[23 January 2011]
Perhaps it’s because the call for participation in the 2011 Balisage Pre-conference Symposium on XML Document Interchange has just come out, or perhaps it’s for other reasons, but I found myself thinking today about the problem of specialized uses of generalized vocabularies.
There are lots of vocabularies defined in fairly general terms: HTML, TEI, DocBook, the NLM article tag set, you can surely think of plenty yourself.
Often, for a specific purpose in a specific organization or project, it would be handy to have a much tighter, much more specific vocabulary (and thus one that’s semantically richer, easier to process, and easier to validate tightly). For example, consider writing and managing an issues list (or a list of use cases, or any other list containing items of a specialized genre), in a generic vocabulary. It’s easy enough: you just have a section for each issue and with that section you have standard sections on where the issue came from, what part of the project it relates to, its current status, and the history of your work on it. Easy enough. And if you’re the kind of person who write macros in whatever editor you use, you can write a macro to set up a new issue by adding a section of type ‘issue’ with subsections with appropriate types and headings. But isn’t that precisely what a markup-aware editor typically does? Well, yes, typically: any schema-aware editor can look at the schema, and as soon as you say “add a new issue” they can populate it with all of the required subelements. Or, they could, if you had an element type called ‘issue’, with appropriately named sub-elements. If instead you are using a generic ‘div’ element, your editor is going to have a hard time helping you, because you haven’t said what you really mean. You want an issue, but what you’ve said is ‘add a div’.
Some schemas, and some schema languages, try to make this easier by allowing you to say, essentially, that an issue element is kind of div, and that the content model for issue is a specialization of that for div (and so on). This is better than nothing, but I’m probably not the only person who fails to use these facilities in all the cases where they would be helpful. And when I do, I have to extend the standard stylesheets for my generic vocabulary to handle my new elements, because even when the stylesheet language supports the specialization mechanisms of the schema language (as XSLT 2.0 supports element substitution groups in XSD), most stylesheets are not written to take advantage of it. And if I’m exchanging documents with someone else, they may or may not want to have to deal with my extensions to the schema.

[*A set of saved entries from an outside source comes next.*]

Lemma process_line_total suite_name fc line :
  exists fc', process_line suite_name fc line = Ok fc'.
Proof.
  destruct (parse_line_cases line) as [Hnone | [entry Hsome]].
  - exists fc. exact (proj1 (process_line_unparsed suite_name fc _ Hnone)).
  - destruct (py_in (level entry) EXPORTED_LOG_LEVELS) eqn:Hlevel.
    + eexists. exact (proj1 (process_line_exported suite_name fc _ _ Hsome Hlevel)).
    + exists fc. exact (proj1 (process_line_other_level suite_name fc _ _ Hsome Hlevel)).
Qed.

Lemma process_lines_total suite_name lines :
  forall fc, exists fc', process_lines suite_name lines fc = Ok fc'.
Proof.
  induction lines as [|line rest IH]; intro fc; simpl.
  - now exists fc.
  - destruct (process_line_total suite_name fc line) as [fc1 ->]. simpl. apply IH.
Qed.

Lemma process_lines_app suite_name l1 l2 fc :
  process_lines suite_name (l1 ++ l2) fc =
  (fc1 <- process_lines suite_name l1 fc ;; process_lines suite_name l2 fc1).
Proof.
  revert fc. induction l1 as [|line rest IH]; intro fc; simpl; [reflexivity|].
  destruct (process_line suite_name fc line); simpl; [apply IH | reflexivity].
Qed.

Lemma py_in_exported (l : option string) :
  py_in l EXPORTED_LOG_LEVELS = true <-> l = Some "fatal" \/ l = Some "error".
Proof.
  unfold py_in, EXPORTED_LOG_LEVELS. simpl. rewrite !orb_true_iff, !py_eqb_eq.
  intuition discriminate.
Qed.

I wonder if we might get a better answer if (a) in our schema languages it were as easy to write a rule for div type='issue'
as for issue
, and (b) in our validation tools it were as easy to apply multiple grammars to a document as a single grammar, and to specify that the class of documents we are interested in is given by the intersection of the grammars, or by their union, or (for grammars A, B, C) by A ∪ (B ∩ ¬ C). Also (c) if for any schema extension mechanism it were easy to generate a transformation to take documents in the extended schema into the base schema, and vice versa.

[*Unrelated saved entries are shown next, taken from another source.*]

(** ** The expansions of a job *)

Lemma iterate_required_items (self : Job) (target : QNS.t) :
  In target (iterate_required self) ->
  In target (required self) /\ 0 < QNS.quantity target.
Proof.
  intros Hin. rewrite iterate_required_in_job_order in Hin.
  apply in_flat_map in Hin. destruct Hin as [t [Ht Hr]].
  pose proof (repeat_spec _ _ _ Hr) as ->.
  split; [exact Ht|].
  destruct (Z.to_nat (QNS.quantity t)) eqn:E; [destruct Hr|lia].
Qed.

(** X5: [iterate_required] yields the demand items in the order the job
    lists them (the comparison of the items never holds, so sorting moves
    nothing), each as many times as its quantity says and not at all for a
    quantity of zero or less. *)
Theorem iterate_required_expands_in_job_order (self : Job) :
  iterate_required self
  = flat_map (fun target => repeat target (Z.to_nat (QNS.quantity target)))
             (required self)
  /\ (forall target, In target (iterate_required self) ->
        In target (required self) /\ 0 < QNS.quantity target).
Proof.
  split; [apply iterate_required_in_job_order|].
  apply iterate_required_items.
Qed.

Lemma iterate_stocks_of_stated (self : Job) (targets : list INS.t) :
  (forall n, In n targets ->
             exists q, INS.quantity n = Some q /\ q <> 0) ->
  iterate_stocks_of self targets
  = Ok (flat_map (fun n => if too_short self n then []
                           else repeat (INS.as_base n) (stated_units n))
                 targets).
Proof.
  induction targets as [|n targets IH]; intros Hq; simpl; [reflexivity|].
  rewrite IH by (intros n' Hn'; apply Hq; now right).
  destruct (too_short self n); [reflexivity|].
  destruct (Hq n (or_introl eq_refl)) as [q [Hsome Hne]].
  unfold units_of, stated_units. rewrite Hsome.
  apply Z.eqb_neq in Hne. rewrite Hne. reflexivity.
Qed.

Perhaps NVDL may be in a position to help with (b), though I’ve never learned it well enough to know and it seems to be more heavily freighted with unacknowledged assumptions about schema languages and validation than I’d like.

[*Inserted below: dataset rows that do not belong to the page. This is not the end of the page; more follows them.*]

(** * AccuBooks: GST computation, invoice totals and period reports

    A shallow embedding of the tax and ledger code of the AccuBooks
    front end (React + supabase-js) and of the parts of its database
    schema the code relies on.

    - [CreateEditInvoice.tsx]: the form schema and [onSubmit];
    - [CreateEditExpense.tsx]: [calculateGSTAmounts] and [onSubmit];
    - [ProfitLossReport.tsx], [GSTReport.tsx]: the two period reports;
    - [ChartOfAccounts.tsx], [CompanyContext.tsx]: the accounts page and
      company creation;
    - the SQL migration: [create_default_accounts] and the delete policy
      on [accounts].

    JavaScript's [number] is an IEEE-754 binary64 value.  The code is
    embedded once, over an interface [Number] of the arithmetic it uses,
    and run at two instances: [F64] (Rocq's primitive binary64 floats,
    the arithmetic the program really performs) and [Dec] (canonical
    rationals, exact decimal arithmetic).

    The amounts are kept in columns of type [numeric(15,2)] and
    [numeric(5,2)]: the database rounds what it is sent to two
    decimals, a tie going away from zero, and that is what a later
    query reads. *)

From Stdlib Require Import ZArith List String Ascii Bool Permutation.
From Stdlib Require Import QArith Qround Qabs Qcanon.
From Stdlib Require Import Floats.
From Stdlib Require Import Lia.
Import ListNotations.
Close Scope Q_scope.
Close Scope Qc_scope.

Set Implicit Arguments.
Set Warnings "-inexact-float".

(** ** The arithmetic of the program *)

Declare Scope num_scope.
Delimit Scope num_scope with num.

And perhaps Relax NG already can handle both (a) and (b).
Homework to do.
RNG can help partially with both (a) and (b). It is indeed as easy to write a pattern for <div type=”issue”> as for <issue>, and indeed to have a pattern for <div> distinct from the above. What is not readily written down is a pattern for cases in which @type has an unexpected value; you can perhaps painfully construct a regular expression to match all such values, but I doubt if this can be done in the general case — at least, I see no obvious recipe for doing it.
The good news is that RNG is closed under union, and given grammars A and B, the grammar A | B is valid RNG and means the union of A and B. The bad news is that RNG is not, in general, closed under intersection or negation. The mildly good news is that RNG provides A – B (read “A except B”) where both A and B are simple types with or without facets (e.g. xsd:string – xsd:integer), and where both are names or name classes (e.g. attribute * – foo, element * – xslt:*), but not otherwise.
Actually, my second paragraph is incomplete: A – B works if B is a typed literal value as well as a type, or a choice thereof. So you can write xsd:string – (“foo” | “bar” | “baz”), which effectively eliminates the restriction I mentioned in the first paragraph.
I’m surprised to hear you say Relax NG isn’t closed under negation or (content model) subtraction; I thought I remembered one of Murata-san’s favorite examples of the utility of closure as being the ability to make a schema which accepts all and only the v1.0 documents which are not valid against v2.0 (and which therefore must now all be edited) — a sort of schema-as-complicated-query application.
Looks like you are right and I am wrong: this paper by Haruo Hosoya and Makoto Murata contains a proof of closure under intersection and negation, at least for elements and attributes. Intersection and difference of full RELAX NG with its simple data types may be another story, however.
Well, I hope they come up with something that has legacy and portability/expandability for the future. It is the being “locked in” to a certain schema where things get messy. And it is 99% of the time, unnecessary.